THE RECORDS:
_ _ _ _ _ _ _

(** * PhysicsFS Unicode support (physfs_unicode.c): model and properties

    A shallow embedding of the UTF-8 decoder [utf8codepoint], the encoder
    [utf8fromcodepoint], the transcoding entry points and the
    case-insensitive comparators, followed by the properties the
    specification states about them.

    - C integers are [Z] with the wrap-around of their width written out
      ([u8], [u16], [u32], [u64]).
    - A C buffer is a [list Z] of elements; a pointer into it is an index
      ([nat]).  An access outside the buffer is undefined behaviour in C and
      is the outcome [OutOfBounds] here.
    - A [while] loop is a [Fixpoint] on a bound of iterations; running out
      of that bound is the outcome [OutOfFuel], and the entry points are
      shown never to produce it. *)

From Stdlib Require Import ZArith Lia Bool.
From stdpp Require Import base list numbers.

Local Open Scope Z_scope.

(** ** Outcomes of a C computation *)

Inductive result (A : Type) : Type :=
  | Ok (a : A)
  | OutOfBounds
  | OutOfFuel.

Arguments Ok {A} a.
Arguments OutOfBounds {A}.
Arguments OutOfFuel {A}.

#[global] Instance result_ret : MRet result := fun A a => Ok a.

#[global] Instance result_bind : MBind result := fun A B f m =>
  match m with
  | Ok a => f a
  | OutOfBounds => OutOfBounds
  | OutOfFuel => OutOfFuel
  end.

#[global] Instance result_fmap : FMap result := fun A B f m =>
  match m with
  | Ok a => Ok (f a)
  | OutOfBounds => OutOfBounds
  | OutOfFuel => OutOfFuel
  end.

(** ** Machine integers *)

Definition u8 (x : Z) : Z := x mod 2 ^ 8.
Definition u16 (x : Z) : Z := x mod 2 ^ 16.
Definition u32 (x : Z) : Z := x mod 2 ^ 32.
Definition u64 (x : Z) : Z := x mod 2 ^ 64.

(** ** Buffers *)

Definition load (m : list Z) (i : nat) : result Z :=
  match m !! i with
  | Some v => Ok v
  | None => OutOfBounds
  end.

Definition store (m : list Z) (i : nat) (v : Z) : result (list Z) :=
  if decide (i < length m)%nat then Ok (<[i:=v]> m) else OutOfBounds.

(** ** The decoder *)

Definition UNICODE_BOGUS_CHAR_VALUE : Z := 0xFFFFFFFF.
Definition UNICODE_BOGUS_CHAR_CODEPOINT : Z := 63. (* '?' *)

(** The seven values of the [switch] in [utf8codepoint] and
    [utf8fromcodepoint]. *)
Definition surrogate_case (cp : Z) : bool :=
  (cp =? 0xD800) || (cp =? 0xDB7F) || (cp =? 0xDB80) || (cp =? 0xDBFF)
  || (cp =? 0xDC00) || (cp =? 0xDF80) || (cp =? 0xDFFF).

(** [(octet & (128+64)) != 128]: the format is not 10xxxxxx. *)
Definition not_continuation (octet : Z) : bool :=
  negb (Z.land octet (128 + 64) =? 128).

(** [utf8codepoint s _str] reads at the cursor [_str] of the buffer [s] and
    returns the codepoint with the new cursor.  [str] is the local read
    pointer of the C function, [_str] the caller's cursor it updates. *)
Definition utf8codepoint (s : list Z) (_str : nat) : result (Z * nat) :=
  let str := _str in
  c ← load s str;
  let octet := u8 c in
  if octet =? 0 then Ok (0, _str)
  else if octet <? 128 then Ok (octet, S _str)
  else if (127 <? octet) && (octet <? 192) then
    Ok (UNICODE_BOGUS_CHAR_VALUE, S _str)
  else if octet <? 224 then
    let _str := S _str in
    let octet := u32 (octet - (128 + 64)) in
    let str := S str in
    c ← load s str;
    let octet2 := u8 c in
    if not_continuation octet2 then Ok (UNICODE_BOGUS_CHAR_VALUE, _str) else
    let _str := (_str + 1)%nat in
    let retval := Z.lor (u32 (octet ≪ 6)) (u32 (octet2 - 128)) in
    if (0x80 <=? retval) && (retval <=? 0x7FF) then Ok (retval, _str)
    else Ok (UNICODE_BOGUS_CHAR_VALUE, _str)
  else if octet <? 240 then
    let _str := S _str in
    let octet := u32 (octet - (128 + 64 + 32)) in
    let str := S str in
    c ← load s str;
    let octet2 := u8 c in
    if not_continuation octet2 then Ok (UNICODE_BOGUS_CHAR_VALUE, _str) else
    let str := S str in
    c ← load s str;
    let octet3 := u8 c in
    if not_continuation octet3 then Ok (UNICODE_BOGUS_CHAR_VALUE, _str) else
    let _str := (_str + 2)%nat in
    let retval :=
      Z.lor (Z.lor (u32 (octet ≪ 12)) (u32 (u32 (octet2 - 128) ≪ 6)))
            (u32 (octet3 - 128)) in
    if surrogate_case retval then Ok (UNICODE_BOGUS_CHAR_VALUE, _str)
    else if (0x800 <=? retval) && (retval <=? 0xFFFD) then Ok (retval, _str)
    else Ok (UNICODE_BOGUS_CHAR_VALUE, _str)
  else if octet <? 248 then
    let _str := S _str in
    let octet := u32 (octet - (128 + 64 + 32 + 16)) in
    let str := S str in
    c ← load s str;
    let octet2 := u8 c in
    if not_continuation octet2 then Ok (UNICODE_BOGUS_CHAR_VALUE, _str) else
    let str := S str in
    c ← load s str;
    let octet3 := u8 c in
    if not_continuation octet3 then Ok (UNICODE_BOGUS_CHAR_VALUE, _str) else
    let str := S str in
    c ← load s str;
    let octet4 := u8 c in
    if not_continuation octet4 then Ok (UNICODE_BOGUS_CHAR_VALUE, _str) else
    let _str := (_str + 3)%nat in
    let retval :=
      Z.lor (Z.lor (Z.lor (u32 (octet ≪ 18)) (u32 (u32 (octet2 - 128) ≪ 12)))
                   (u32 (u32 (octet3 - 128) ≪ 6)))
            (u32 (octet4 - 128)) in
    if (0x10000 <=? retval) && (retval <=? 0x10FFFF) then Ok (retval, _str)
    else Ok (UNICODE_BOGUS_CHAR_VALUE, _str)
  else if octet <? 252 then
    let _str := S _str in
    let str := S str in
    c ← load s str;
    if not_continuation (u8 c) then Ok (UNICODE_BOGUS_CHAR_VALUE, _str) else
    let str := S str in
    c ← load s str;
    if not_continuation (u8 c) then Ok (UNICODE_BOGUS_CHAR_VALUE, _str) else
    let str := S str in
    c ← load s str;
    if not_continuation (u8 c) then Ok (UNICODE_BOGUS_CHAR_VALUE, _str) else
    let str := S str in
    c ← load s str;
    if not_continuation (u8 c) then Ok (UNICODE_BOGUS_CHAR_VALUE, _str) else
    let _str := (_str + 4)%nat in
    Ok (UNICODE_BOGUS_CHAR_VALUE, _str)
  else
    let _str := S _str in
    let str := S str in
    c ← load s str;
    if not_continuation (u8 c) then Ok (UNICODE_BOGUS_CHAR_VALUE, _str) else
    let str := S str in
    c ← load s str;
    if not_continuation (u8 c) then Ok (UNICODE_BOGUS_CHAR_VALUE, _str) else
    let str := S str in
    c ← load s str;
    if not_continuation (u8 c) then Ok (UNICODE_BOGUS_CHAR_VALUE, _str) else
    let str := S str in
    c ← load s str;
    if not_continuation (u8 c) then Ok (UNICODE_BOGUS_CHAR_VALUE, _str) else
    let str := S str in
    c ← load s str;
    if not_continuation (u8 c) then Ok (UNICODE_BOGUS_CHAR_VALUE, _str) else
    let _str := (_str + 6)%nat in
    Ok (UNICODE_BOGUS_CHAR_VALUE, _str).

(** ** UTF-8 to UCS-4, UCS-2 and UTF-16

    [len] is the size of the destination in bytes, an unsigned 64-bit
    integer; [dst] is indexed by elements. *)

Fixpoint utf8ToUcs4_loop (fuel : nat) (src : list Z) (sp : nat)
    (dst : list Z) (dp : nat) (len : Z) : result (list Z * nat) :=
  match fuel with
  | O => OutOfFuel
  | S fuel =>
    if 4 <=? len then
      '(cp, sp) ← utf8codepoint src sp;
      if cp =? 0 then Ok (dst, dp)
      else
        let cp := if cp =? UNICODE_BOGUS_CHAR_VALUE
                  then UNICODE_BOGUS_CHAR_CODEPOINT else cp in
        dst ← store dst dp cp;
        utf8ToUcs4_loop fuel src sp dst (S dp) (u64 (len - 4))
    else Ok (dst, dp)
  end.

Definition PHYSFS_utf8ToUcs4 (src dst : list Z) (len : Z) : result (list Z) :=
  let len := u64 (len - 4) in
  '(dst, dp) ← utf8ToUcs4_loop (S (length src)) src 0 dst 0 len;
  store dst dp 0.

Fixpoint utf8ToUcs2_loop (fuel : nat) (src : list Z) (sp : nat)
    (dst : list Z) (dp : nat) (len : Z) : result (list Z * nat) :=
  match fuel with
  | O => OutOfFuel
  | S fuel =>
    if 2 <=? len then
      '(cp, sp) ← utf8codepoint src sp;
      if cp =? 0 then Ok (dst, dp)
      else
        let cp := if cp =? UNICODE_BOGUS_CHAR_VALUE
                  then UNICODE_BOGUS_CHAR_CODEPOINT else cp in
        let cp := if 0xFFFF <? cp then UNICODE_BOGUS_CHAR_CODEPOINT else cp in
        dst ← store dst dp (u16 cp);
        utf8ToUcs2_loop fuel src sp dst (S dp) (u64 (len - 2))
    else Ok (dst, dp)
  end.

Definition PHYSFS_utf8ToUcs2 (src dst : list Z) (len : Z) : result (list Z) :=
  let len := u64 (len - 2) in
  '(dst, dp) ← utf8ToUcs2_loop (S (length src)) src 0 dst 0 len;
  store dst dp 0.

Fixpoint utf8ToUtf16_loop (fuel : nat) (src : list Z) (sp : nat)
    (dst : list Z) (dp : nat) (len : Z) : result (list Z * nat) :=
  match fuel with
  | O => OutOfFuel
  | S fuel =>
    if 2 <=? len then
      '(cp, sp) ← utf8codepoint src sp;
      if cp =? 0 then Ok (dst, dp)
      else
        let cp := if cp =? UNICODE_BOGUS_CHAR_VALUE
                  then UNICODE_BOGUS_CHAR_CODEPOINT else cp in
        if 0xFFFF <? cp then
          if len <? 2 * 2 then Ok (dst, dp)
          else
            let cp := u32 (cp - 0x10000) in
            dst ← store dst dp (u16 (0xD800 + Z.land (cp ≫ 10) 0x3FF));
            let dp := S dp in
            let len := u64 (len - 2) in
            let cp := u32 (0xDC00 + Z.land cp 0x3FF) in
            dst ← store dst dp (u16 cp);
            utf8ToUtf16_loop fuel src sp dst (S dp) (u64 (len - 2))
        else
          dst ← store dst dp (u16 cp);
          utf8ToUtf16_loop fuel src sp dst (S dp) (u64 (len - 2))
    else Ok (dst, dp)
  end.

_ _ _ _ _ _ _

WORK REQUEST:
Copy out each line of the material in which the word "length" turns up.

EXERCISE RESULT:
  if decide (i < length m)%nat then Ok (<[i:=v]> m) else OutOfBounds.
  '(dst, dp) ← utf8ToUcs4_loop (S (length src)) src 0 dst 0 len;
  '(dst, dp) ← utf8ToUcs2_loop (S (length src)) src 0 dst 0 len;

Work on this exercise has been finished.